Prompt. Two lines in the listing below mark the span: one contains "exists e. rewrite" and one contains "(Hstep _ Hvis); [done..|].". Reproduce both of them and everything between, exactly.

========================================================================

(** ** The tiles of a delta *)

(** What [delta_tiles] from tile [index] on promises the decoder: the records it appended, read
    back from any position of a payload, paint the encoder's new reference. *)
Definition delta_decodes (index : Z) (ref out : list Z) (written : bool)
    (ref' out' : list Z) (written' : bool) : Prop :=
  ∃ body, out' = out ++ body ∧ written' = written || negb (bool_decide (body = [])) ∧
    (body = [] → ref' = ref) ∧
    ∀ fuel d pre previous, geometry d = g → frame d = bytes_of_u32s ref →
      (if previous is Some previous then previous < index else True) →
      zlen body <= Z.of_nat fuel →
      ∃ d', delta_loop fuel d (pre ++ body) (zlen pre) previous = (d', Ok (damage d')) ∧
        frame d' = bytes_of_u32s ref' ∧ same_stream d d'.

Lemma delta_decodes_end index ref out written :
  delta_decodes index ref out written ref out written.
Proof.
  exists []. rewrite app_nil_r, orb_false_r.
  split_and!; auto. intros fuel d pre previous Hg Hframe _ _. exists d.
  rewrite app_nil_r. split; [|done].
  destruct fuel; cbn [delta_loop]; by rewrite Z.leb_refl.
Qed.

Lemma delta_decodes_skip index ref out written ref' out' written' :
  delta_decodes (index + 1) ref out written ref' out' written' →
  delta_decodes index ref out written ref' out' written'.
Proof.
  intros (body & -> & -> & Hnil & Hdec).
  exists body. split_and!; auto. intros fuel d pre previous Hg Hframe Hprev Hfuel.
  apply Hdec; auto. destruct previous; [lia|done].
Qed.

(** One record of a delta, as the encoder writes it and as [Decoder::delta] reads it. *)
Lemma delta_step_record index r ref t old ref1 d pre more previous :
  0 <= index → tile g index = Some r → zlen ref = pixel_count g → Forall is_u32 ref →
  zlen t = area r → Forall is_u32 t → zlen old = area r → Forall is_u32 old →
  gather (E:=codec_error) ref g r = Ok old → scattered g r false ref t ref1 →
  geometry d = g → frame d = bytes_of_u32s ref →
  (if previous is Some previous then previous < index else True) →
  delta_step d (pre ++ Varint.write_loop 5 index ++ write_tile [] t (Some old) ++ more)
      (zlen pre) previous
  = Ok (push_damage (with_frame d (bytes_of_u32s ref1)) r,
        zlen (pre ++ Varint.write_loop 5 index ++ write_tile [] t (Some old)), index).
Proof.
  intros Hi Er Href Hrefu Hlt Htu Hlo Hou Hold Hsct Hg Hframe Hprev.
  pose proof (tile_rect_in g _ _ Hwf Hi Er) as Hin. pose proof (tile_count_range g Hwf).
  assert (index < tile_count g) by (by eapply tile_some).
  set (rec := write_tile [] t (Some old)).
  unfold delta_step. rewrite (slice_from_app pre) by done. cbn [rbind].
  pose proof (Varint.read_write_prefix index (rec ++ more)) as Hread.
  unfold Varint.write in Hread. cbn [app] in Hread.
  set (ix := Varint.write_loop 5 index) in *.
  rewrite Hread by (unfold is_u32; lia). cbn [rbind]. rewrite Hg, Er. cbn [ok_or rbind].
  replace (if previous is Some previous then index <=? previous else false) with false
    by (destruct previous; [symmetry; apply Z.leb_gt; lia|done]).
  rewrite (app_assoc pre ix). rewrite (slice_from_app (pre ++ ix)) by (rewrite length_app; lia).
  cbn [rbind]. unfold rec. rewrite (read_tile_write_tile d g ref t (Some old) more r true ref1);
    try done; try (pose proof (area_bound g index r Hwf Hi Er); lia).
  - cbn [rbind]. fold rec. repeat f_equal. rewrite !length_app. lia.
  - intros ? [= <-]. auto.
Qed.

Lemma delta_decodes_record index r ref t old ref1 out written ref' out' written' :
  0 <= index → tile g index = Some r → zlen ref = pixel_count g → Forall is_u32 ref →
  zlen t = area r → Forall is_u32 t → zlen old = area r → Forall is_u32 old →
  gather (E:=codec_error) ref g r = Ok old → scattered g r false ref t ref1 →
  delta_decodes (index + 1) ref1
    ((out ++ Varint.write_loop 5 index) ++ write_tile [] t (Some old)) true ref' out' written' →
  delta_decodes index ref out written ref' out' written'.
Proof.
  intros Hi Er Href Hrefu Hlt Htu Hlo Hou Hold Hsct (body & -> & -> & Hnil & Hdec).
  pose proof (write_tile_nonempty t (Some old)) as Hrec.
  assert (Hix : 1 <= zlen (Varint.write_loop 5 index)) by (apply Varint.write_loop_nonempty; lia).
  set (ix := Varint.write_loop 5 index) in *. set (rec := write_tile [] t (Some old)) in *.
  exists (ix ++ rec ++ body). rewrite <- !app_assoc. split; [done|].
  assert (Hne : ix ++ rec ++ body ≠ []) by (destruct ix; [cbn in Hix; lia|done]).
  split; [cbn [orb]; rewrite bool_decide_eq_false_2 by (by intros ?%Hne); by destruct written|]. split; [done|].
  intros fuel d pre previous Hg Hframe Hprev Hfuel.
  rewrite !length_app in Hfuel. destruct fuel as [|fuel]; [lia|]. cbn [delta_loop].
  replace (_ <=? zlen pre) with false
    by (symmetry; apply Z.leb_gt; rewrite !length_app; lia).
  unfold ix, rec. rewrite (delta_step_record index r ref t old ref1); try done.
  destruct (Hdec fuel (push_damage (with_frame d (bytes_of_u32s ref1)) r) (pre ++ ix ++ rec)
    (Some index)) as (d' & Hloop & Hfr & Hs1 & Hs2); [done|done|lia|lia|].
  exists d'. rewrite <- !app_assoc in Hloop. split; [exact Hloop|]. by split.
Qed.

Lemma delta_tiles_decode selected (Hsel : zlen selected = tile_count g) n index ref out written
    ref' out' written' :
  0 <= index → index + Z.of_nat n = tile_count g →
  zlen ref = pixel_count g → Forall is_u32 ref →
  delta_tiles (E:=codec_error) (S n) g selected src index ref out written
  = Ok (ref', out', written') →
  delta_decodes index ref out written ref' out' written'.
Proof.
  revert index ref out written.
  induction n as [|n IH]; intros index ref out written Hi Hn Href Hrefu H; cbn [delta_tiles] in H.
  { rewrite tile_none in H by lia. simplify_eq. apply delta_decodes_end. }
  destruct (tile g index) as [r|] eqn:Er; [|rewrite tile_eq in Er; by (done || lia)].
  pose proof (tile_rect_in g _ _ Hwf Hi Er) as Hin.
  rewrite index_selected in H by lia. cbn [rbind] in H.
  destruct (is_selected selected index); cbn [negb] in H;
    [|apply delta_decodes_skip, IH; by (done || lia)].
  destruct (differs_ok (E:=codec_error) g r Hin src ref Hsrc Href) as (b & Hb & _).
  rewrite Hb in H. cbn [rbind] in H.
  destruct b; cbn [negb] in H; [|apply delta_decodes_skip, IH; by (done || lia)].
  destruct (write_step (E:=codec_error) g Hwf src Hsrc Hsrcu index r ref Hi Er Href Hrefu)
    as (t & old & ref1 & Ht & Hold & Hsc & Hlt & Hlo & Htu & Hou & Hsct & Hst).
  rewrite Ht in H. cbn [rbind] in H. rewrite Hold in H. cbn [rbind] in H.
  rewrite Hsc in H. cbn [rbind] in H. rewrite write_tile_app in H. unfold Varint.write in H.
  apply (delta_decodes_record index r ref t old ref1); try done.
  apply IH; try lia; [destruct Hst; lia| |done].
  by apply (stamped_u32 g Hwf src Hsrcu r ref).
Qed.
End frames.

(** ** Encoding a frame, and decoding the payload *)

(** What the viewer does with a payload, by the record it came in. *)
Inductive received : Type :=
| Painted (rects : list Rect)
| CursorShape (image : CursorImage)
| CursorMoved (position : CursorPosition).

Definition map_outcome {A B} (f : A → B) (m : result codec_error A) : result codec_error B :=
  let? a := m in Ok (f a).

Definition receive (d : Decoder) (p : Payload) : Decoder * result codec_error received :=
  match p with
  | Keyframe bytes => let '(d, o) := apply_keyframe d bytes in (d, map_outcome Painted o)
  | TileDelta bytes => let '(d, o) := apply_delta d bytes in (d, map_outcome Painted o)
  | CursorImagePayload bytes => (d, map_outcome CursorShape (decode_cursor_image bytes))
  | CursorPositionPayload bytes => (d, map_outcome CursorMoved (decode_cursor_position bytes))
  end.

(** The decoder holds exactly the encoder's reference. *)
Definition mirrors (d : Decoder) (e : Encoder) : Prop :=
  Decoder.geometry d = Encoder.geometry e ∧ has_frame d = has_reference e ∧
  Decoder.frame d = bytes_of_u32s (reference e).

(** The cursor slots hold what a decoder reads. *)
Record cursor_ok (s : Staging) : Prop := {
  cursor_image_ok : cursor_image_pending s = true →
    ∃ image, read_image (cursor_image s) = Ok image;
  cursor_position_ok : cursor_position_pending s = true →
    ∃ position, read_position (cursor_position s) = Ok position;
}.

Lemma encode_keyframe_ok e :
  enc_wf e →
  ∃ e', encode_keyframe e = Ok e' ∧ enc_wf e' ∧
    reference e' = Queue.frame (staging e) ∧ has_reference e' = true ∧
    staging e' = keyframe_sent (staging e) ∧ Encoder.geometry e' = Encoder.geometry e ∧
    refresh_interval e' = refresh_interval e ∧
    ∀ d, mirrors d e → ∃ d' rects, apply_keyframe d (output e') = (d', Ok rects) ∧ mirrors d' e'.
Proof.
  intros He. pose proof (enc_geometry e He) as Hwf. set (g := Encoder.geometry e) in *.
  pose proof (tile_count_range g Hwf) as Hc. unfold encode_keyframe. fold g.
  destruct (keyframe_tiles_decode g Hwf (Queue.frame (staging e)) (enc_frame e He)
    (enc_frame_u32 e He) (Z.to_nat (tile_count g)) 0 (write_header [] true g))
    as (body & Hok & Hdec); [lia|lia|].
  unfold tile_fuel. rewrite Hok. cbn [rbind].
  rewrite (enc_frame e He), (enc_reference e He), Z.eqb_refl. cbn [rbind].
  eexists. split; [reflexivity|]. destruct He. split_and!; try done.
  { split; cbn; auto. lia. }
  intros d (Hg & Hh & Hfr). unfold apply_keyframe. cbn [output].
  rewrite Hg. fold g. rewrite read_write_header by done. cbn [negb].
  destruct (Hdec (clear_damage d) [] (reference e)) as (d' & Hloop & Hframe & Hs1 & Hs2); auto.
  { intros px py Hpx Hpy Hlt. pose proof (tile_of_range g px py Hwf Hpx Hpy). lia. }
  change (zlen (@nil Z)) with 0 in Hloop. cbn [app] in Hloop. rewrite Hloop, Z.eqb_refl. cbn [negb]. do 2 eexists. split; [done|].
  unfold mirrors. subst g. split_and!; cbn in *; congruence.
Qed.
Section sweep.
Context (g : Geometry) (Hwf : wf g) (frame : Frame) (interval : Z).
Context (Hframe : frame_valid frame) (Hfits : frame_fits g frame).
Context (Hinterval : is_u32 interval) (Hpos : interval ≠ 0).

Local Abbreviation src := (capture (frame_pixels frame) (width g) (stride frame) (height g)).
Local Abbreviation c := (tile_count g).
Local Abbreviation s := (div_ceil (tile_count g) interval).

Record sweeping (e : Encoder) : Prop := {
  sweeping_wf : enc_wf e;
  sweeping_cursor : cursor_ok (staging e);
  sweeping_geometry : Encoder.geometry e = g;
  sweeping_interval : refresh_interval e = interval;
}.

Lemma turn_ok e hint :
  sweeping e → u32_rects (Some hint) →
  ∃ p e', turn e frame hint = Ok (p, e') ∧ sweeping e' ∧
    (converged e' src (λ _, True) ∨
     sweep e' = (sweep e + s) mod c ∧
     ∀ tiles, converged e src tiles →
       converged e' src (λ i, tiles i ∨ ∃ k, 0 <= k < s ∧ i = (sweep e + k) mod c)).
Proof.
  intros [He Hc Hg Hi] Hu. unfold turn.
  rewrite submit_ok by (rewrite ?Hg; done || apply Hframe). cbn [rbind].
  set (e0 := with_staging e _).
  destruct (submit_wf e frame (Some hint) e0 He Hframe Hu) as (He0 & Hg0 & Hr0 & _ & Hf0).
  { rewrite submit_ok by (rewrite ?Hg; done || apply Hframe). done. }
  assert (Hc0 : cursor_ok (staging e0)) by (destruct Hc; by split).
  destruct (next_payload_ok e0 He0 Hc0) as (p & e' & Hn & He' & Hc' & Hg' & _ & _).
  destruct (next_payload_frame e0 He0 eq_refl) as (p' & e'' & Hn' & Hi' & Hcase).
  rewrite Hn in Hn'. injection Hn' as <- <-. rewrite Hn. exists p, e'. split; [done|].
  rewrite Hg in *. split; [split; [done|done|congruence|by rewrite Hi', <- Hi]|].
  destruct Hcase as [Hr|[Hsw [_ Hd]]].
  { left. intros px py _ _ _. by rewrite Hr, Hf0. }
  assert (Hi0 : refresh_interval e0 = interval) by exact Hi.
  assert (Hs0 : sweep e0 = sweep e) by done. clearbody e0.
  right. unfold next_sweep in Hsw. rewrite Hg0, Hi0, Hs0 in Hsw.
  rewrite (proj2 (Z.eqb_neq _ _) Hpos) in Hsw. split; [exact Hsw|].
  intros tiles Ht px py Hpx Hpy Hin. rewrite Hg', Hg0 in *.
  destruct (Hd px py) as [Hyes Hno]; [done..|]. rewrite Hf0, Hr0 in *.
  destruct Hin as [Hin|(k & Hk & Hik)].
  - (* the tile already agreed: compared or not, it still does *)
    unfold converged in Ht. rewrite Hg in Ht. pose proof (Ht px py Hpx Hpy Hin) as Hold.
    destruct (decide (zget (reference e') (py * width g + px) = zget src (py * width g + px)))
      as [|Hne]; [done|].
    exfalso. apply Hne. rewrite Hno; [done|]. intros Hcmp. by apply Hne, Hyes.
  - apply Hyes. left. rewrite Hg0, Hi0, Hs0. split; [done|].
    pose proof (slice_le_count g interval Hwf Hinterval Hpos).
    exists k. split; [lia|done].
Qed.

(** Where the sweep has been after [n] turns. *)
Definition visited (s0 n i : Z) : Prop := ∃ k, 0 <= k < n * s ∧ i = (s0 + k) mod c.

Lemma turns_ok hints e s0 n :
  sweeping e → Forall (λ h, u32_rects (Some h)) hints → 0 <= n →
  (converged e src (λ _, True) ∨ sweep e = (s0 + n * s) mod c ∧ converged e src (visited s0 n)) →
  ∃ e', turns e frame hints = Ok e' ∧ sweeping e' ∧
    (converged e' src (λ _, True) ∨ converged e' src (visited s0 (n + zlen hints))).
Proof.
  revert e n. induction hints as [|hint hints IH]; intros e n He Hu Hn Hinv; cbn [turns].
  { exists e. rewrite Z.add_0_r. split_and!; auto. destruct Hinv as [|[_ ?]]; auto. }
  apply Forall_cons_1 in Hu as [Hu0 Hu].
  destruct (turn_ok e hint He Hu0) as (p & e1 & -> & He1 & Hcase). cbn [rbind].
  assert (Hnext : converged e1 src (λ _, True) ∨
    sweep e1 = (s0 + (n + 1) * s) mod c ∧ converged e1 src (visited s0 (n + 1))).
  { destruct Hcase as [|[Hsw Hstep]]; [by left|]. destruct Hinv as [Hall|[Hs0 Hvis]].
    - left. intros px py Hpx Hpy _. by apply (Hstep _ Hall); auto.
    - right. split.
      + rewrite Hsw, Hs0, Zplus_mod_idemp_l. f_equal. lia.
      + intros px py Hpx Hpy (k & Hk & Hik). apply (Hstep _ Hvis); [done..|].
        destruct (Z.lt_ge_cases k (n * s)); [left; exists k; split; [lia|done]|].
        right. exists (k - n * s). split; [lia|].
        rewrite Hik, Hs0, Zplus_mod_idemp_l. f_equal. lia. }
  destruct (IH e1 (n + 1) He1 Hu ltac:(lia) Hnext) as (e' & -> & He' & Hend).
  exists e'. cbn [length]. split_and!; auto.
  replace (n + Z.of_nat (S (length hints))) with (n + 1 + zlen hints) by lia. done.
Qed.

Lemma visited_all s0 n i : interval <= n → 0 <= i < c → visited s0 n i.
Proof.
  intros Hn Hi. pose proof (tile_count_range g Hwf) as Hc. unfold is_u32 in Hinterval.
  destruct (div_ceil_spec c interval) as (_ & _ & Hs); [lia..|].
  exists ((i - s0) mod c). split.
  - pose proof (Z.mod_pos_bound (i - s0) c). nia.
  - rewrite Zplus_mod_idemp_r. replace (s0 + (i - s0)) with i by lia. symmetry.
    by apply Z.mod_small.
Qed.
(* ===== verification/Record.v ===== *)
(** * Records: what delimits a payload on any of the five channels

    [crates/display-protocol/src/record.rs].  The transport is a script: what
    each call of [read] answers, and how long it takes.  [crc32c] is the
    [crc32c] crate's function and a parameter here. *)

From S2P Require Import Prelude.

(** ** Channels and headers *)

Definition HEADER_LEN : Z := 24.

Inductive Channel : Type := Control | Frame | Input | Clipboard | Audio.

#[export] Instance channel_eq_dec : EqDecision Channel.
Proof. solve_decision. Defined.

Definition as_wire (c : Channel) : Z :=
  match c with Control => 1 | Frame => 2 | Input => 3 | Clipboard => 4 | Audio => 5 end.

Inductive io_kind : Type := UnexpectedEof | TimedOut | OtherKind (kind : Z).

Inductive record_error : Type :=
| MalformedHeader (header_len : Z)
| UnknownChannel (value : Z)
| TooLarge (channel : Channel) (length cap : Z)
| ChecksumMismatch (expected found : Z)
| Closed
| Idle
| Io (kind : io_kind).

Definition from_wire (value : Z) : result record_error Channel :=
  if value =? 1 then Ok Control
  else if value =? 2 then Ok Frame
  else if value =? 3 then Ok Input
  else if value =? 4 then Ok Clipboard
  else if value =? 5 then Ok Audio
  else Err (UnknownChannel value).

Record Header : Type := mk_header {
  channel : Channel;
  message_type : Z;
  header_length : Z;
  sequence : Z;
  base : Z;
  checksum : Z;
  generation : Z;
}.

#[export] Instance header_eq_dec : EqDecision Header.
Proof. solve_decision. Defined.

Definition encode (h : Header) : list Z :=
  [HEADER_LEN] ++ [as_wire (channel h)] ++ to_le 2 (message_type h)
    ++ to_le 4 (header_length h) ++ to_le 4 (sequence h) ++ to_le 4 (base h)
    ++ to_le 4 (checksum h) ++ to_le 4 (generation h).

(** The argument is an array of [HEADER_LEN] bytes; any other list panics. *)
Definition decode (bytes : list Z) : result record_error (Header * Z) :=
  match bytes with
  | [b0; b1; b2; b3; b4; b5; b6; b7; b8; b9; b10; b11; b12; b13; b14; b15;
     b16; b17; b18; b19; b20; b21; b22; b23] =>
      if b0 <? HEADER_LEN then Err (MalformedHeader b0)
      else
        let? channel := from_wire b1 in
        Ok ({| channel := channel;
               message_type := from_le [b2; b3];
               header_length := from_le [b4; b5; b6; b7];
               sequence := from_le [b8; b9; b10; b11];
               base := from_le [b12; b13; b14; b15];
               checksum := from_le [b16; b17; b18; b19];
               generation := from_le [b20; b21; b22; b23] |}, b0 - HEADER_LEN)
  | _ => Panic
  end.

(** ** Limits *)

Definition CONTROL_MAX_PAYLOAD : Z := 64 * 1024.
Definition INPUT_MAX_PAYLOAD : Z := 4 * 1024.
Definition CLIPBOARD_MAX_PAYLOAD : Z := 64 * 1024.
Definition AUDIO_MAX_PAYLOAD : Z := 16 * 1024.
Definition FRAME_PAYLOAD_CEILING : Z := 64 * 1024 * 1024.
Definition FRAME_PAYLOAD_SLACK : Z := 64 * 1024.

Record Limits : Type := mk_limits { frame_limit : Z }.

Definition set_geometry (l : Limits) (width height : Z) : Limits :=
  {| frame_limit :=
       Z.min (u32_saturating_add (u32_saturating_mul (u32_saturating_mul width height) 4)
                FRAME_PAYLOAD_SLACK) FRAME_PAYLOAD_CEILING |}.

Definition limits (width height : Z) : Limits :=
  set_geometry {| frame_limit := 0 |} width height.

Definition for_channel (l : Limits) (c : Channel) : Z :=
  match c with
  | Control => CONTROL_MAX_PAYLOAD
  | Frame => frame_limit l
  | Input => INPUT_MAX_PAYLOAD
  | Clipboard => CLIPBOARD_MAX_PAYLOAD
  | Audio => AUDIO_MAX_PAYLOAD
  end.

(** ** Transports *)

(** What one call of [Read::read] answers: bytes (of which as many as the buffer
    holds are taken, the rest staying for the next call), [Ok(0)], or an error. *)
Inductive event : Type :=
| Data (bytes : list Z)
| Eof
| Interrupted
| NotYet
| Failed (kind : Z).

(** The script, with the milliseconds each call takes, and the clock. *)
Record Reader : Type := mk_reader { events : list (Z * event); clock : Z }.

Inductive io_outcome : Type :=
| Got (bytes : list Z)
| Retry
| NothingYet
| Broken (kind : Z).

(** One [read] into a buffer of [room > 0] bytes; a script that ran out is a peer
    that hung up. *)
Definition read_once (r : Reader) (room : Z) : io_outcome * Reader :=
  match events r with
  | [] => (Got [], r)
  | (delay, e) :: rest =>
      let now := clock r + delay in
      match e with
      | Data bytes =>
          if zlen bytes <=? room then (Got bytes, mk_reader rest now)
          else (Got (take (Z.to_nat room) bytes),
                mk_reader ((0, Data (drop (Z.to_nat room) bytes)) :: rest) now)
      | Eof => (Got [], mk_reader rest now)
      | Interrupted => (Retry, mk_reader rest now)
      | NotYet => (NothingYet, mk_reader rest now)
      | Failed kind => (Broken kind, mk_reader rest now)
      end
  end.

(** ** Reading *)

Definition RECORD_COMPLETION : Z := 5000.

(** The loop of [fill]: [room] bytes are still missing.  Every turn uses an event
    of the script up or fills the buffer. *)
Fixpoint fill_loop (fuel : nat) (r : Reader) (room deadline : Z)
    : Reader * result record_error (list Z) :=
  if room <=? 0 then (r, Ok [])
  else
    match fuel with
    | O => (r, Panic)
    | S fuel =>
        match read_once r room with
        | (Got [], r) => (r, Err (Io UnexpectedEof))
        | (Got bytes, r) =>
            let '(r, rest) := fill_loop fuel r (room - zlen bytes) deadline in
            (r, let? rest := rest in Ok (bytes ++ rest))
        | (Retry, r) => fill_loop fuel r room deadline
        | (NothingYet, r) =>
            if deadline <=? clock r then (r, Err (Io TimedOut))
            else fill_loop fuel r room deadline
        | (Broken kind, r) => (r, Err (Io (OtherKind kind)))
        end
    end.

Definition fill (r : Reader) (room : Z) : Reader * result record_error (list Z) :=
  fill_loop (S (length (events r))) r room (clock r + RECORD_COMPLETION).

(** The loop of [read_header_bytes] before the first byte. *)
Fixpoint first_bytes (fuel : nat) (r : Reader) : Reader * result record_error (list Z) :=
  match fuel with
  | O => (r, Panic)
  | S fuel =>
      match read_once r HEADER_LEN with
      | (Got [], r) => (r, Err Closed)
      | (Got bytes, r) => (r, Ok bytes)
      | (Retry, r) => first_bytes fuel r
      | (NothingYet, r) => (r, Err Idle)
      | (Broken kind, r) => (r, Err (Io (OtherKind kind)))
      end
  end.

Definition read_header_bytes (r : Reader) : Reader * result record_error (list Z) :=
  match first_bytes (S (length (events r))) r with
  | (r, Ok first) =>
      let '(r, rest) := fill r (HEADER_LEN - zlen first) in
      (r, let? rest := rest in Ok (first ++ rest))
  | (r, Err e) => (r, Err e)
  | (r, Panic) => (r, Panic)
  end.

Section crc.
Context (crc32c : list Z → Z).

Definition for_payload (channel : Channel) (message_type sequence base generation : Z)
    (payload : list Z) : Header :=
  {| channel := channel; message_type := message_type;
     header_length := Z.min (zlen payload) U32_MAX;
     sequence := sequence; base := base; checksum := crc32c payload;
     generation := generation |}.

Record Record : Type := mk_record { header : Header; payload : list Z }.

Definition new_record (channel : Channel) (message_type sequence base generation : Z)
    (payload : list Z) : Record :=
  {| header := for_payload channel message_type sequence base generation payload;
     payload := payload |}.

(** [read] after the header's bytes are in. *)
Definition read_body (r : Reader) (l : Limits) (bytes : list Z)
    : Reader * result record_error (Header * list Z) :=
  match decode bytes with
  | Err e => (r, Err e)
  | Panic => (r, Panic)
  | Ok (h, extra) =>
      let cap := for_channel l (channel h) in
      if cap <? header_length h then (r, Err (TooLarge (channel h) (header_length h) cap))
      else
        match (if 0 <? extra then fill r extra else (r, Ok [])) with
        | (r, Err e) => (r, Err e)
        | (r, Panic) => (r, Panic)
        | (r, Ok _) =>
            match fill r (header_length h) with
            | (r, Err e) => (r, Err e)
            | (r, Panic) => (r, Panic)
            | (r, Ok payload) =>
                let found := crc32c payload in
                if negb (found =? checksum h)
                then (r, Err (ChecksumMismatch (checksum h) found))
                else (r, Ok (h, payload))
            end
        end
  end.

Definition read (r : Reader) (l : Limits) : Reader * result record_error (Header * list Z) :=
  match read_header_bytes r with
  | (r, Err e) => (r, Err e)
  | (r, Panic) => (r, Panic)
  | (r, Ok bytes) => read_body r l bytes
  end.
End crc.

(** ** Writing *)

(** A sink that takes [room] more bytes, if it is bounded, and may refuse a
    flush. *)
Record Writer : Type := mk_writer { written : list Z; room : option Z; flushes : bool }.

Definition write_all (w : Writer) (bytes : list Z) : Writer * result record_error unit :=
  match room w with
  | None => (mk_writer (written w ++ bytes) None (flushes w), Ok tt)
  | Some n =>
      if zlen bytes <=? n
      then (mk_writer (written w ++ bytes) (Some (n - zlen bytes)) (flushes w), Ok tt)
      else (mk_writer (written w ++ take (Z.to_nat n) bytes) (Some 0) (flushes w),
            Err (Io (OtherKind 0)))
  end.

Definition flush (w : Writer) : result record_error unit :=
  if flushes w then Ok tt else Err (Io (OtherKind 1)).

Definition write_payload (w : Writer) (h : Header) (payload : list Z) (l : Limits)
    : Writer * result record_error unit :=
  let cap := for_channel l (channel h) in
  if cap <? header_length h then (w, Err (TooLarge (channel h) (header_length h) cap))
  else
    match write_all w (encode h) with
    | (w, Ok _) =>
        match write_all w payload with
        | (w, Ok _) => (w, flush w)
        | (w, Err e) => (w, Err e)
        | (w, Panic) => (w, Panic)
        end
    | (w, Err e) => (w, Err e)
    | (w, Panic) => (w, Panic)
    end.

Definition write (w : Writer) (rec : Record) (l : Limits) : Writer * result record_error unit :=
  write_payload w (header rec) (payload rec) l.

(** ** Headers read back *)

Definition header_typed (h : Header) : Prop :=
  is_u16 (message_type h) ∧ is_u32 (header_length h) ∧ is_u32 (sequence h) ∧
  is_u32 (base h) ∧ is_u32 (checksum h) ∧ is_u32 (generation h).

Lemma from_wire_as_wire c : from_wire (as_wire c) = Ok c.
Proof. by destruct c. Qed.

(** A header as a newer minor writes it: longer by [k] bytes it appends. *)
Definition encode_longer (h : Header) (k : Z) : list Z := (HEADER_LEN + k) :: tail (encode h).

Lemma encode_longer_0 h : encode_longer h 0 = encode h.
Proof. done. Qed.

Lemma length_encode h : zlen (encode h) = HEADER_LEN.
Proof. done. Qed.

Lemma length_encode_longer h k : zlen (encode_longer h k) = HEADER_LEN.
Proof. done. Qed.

========================================================================

Problem solution.
  { exists e. rewrite Z.add_0_r. split_and!; auto. destruct Hinv as [|[_ ?]]; auto. }
  apply Forall_cons_1 in Hu as [Hu0 Hu].
  destruct (turn_ok e hint He Hu0) as (p & e1 & -> & He1 & Hcase). cbn [rbind].
  assert (Hnext : converged e1 src (λ _, True) ∨
    sweep e1 = (s0 + (n + 1) * s) mod c ∧ converged e1 src (visited s0 (n + 1))).
  { destruct Hcase as [|[Hsw Hstep]]; [by left|]. destruct Hinv as [Hall|[Hs0 Hvis]].
    - left. intros px py Hpx Hpy _. by apply (Hstep _ Hall); auto.
    - right. split.
      + rewrite Hsw, Hs0, Zplus_mod_idemp_l. f_equal. lia.
      + intros px py Hpx Hpy (k & Hk & Hik). apply (Hstep _ Hvis); [done..|].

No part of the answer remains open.